Richard Tee was born in Brooklyn, New York on November 24, 1943 where he spent most of his life and lived with his mother in a brownstone apartment building. Graduating from The High School of Music & Art in New York City, he attended the Manhattan School of Music.

Tee went on to lead a jazz ensemble, the Richard Tee Committee and in 1981 he played the piano and Fender Rhodes for Simon and Garfunkel’s Concert In Central Park. Over the course of his prolific career he played with Quincy Jones, Ron Carter, Benny Golson, Stanley Turrentine, Rahsaan Roland Kirk,Chuck Mangione, Grover Washington Jr., George Benson, Herbie Mann, Doc Severinsen, Patti Austin, Roberta Flack, Donny Hathaway, Barbra Streisand, Lou Rawls, Etta James.

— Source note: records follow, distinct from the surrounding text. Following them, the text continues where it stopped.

(** The writes of a fresh epoch. *)
Definition claimEpoch (cfg : SQLStoreConfig) (command : ClaimAttemptCommand) (db : Database)
    (row : sqlTurnRow) (turn : Turn) (expired : option sqlTurnAttemptRow) (now : time)
    : result (ClaimAttemptResult * Database) :=
  let db := expireAttempt db expired now in
  try! fence := nextExecutionFence row.(tr_FencingToken) in
  try! lease := executionLeaseExpiry cfg now in
  let attempt := freshAttempt command fence lease now in
  try! attemptRow := attemptToSQLRow (next_id ar_ID db.(db_attempts)) attempt as ErrStoreIntegrity in
  try! db := createAttempt db attemptRow in
  let nextTurn := claimedTurn turn now in
  try! written := claimEvent db row turn nextTurn now in
  check! Turn_Validate nextTurn as ErrStoreIntegrity;;
  try! db := updateTurnColumns (snd written) command.(claim_TurnID)
               (claimedColumns attempt.(att_ID) fence
                  (bool_decide (turn.(turn_Status) = TurnStatusQueued)) (fst written) now) in
  Ok (mkClaimAttemptResult nextTurn attempt true (bool_decide (is_Some expired)) false, db).

Definition claimAttemptBody (cfg : SQLStoreConfig) (authority : ExecutionAuthority)
    (clock : result time) (command : ClaimAttemptCommand) (db : Database)
    : result (ClaimAttemptResult * Database) :=
  try! row := lockTurn db (turn_is command.(claim_TurnID)) in
  try! turn := toTurn row as ErrStoreIntegrity in
  guard! claimPluginScopeAllows command.(claim_PluginScope) turn.(turn_Plugin)
    else ErrPluginScopeMismatch;;
  match lookupAttemptByID db command.(claim_AttemptID) with
  | Some existing =>
    try! replay := claimReplay clock command row turn existing in
    Ok (replay, db)
  | None =>
    try! now := executionNow clock in
    check! claimGuards cfg row turn;;
    try! expired := claimExpired db row now in
    check! authorizeTurnReservationExecution authority db turn;;
    claimEpoch cfg command db row turn expired now
  end.

(** [resolveClaim]: [None] when no Attempt has the command's id. *)
Definition resolveClaim (clock : result time) (command : ClaimAttemptCommand) (db : Database)
    : result (option ClaimAttemptResult) :=
  match lookupAttemptByID db command.(claim_AttemptID) with
  | None => Ok None
  | Some attemptRow =>
    try! attempt := toAttempt attemptRow as ErrStoreIntegrity in
    guard! attemptMatchesClaim attempt command else ErrAttemptConflict;;
    match select_one (turn_is command.(claim_TurnID)) db.(db_turns) with
    | None => Err driverError
    | Some turnRow =>
      try! turn := toTurn turnRow as ErrStoreIntegrity in
      guard! claimPluginScopeAllows command.(claim_PluginScope) turn.(turn_Plugin)
        else ErrPluginScopeMismatch;;
      guard! turnOwnsAttempt turnRow attempt && bool_decide (attempt.(att_Status) = AttemptStatusRunning)
        else ErrAttemptFenced;;
      try! now := executionNow clock in
      guard! After attempt.(att_LeaseExpiresAt) now else ErrAttemptLeaseExpired;;
      Ok (Some (mkClaimAttemptResult turn attempt false false true))
    end
  end.

(** What one call meets: its context, the clock of its transaction, how the
    transaction ends, what others commit before the read that follows a failure,
    and the clock of that read. *)
Record attemptEnv := mkAttemptEnv {
  ae_ctx : context;
  ae_clock : result time;
  ae_outcome : txOutcome;
  ae_between : Database → Database;
  ae_resolveClock : result time
}.

Definition ClaimAttempt (cfg : SQLStoreConfig) (authority : ExecutionAuthority) (env : attemptEnv)
    (command : ClaimAttemptCommand) : op Database ClaimAttemptResult := fun db =>
  match first_error [env.(ae_ctx) 0%nat; ClaimAttemptCommand_Validate command] with
  | Some e => (Err e, db)
  | None =>
    match writeTransaction cfg env.(ae_ctx) env.(ae_outcome)
            (claimAttemptBody cfg authority env.(ae_clock) command) db with
    | (Ok r, db') => (Ok r, db')
    | (Err txErr, db') =>
      let db' := env.(ae_between) db' in
      match env.(ae_ctx) 3%nat with
      | Some e => (Err e, db')
      | None =>
        match resolveClaim env.(ae_resolveClock) command db' with
        | Err e => (Err (normalize e), db')
        | Ok (Some replay) => (Ok replay, db')
        | Ok None => (Err (normalize txErr), db')
        end
      end
    end
  end.

(** ** Heartbeats *)

Definition heartbeatColumns (lease now : time) (r : sqlTurnAttemptRow) : sqlTurnAttemptRow :=
  {| ar_ID := r.(ar_ID); ar_AttemptID := r.(ar_AttemptID); ar_TurnID := r.(ar_TurnID);
     ar_FencingToken := r.(ar_FencingToken); ar_Status := r.(ar_Status);
     ar_WorkerID := r.(ar_WorkerID); ar_WorkerBuildDigest := r.(ar_WorkerBuildDigest);
     ar_ClaimedAt := r.(ar_ClaimedAt); ar_LastHeartbeatAt := now;
     ar_LeaseExpiresAt := lease; ar_FinishedAt := r.(ar_FinishedAt);
     ar_CreatedAt := r.(ar_CreatedAt); ar_UpdatedAt := now |}.

Definition heartbeatAttempt (a : TurnAttempt) (lease now : time) : TurnAttempt :=
  mkTurnAttempt a.(att_ID) a.(att_TurnID) a.(att_FencingToken) a.(att_Status) a.(att_WorkerID)
    a.(att_WorkerBuildDigest) lease a.(att_ClaimedAt) now a.(att_FinishedAt) a.(att_CreatedAt) now.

Not limiting himself to jazz and blues, Richard also performed and recorded with  Carly Simon, The Bee Gees, Aretha Franklin, Peter Allen, George Harrison, Diana Ross, Duane Allman, Bill Withers, Nina Simone, Juice Newton, Billy Joel, Eric Clapton, Kenny Loggins, David Ruffin, Peter Gabriel, Joe Cocker, Tim Finn, Peabo Bryson, Mariah Carey, Chaka Khan, Phoebe Snow, Leo Sayer and countless others.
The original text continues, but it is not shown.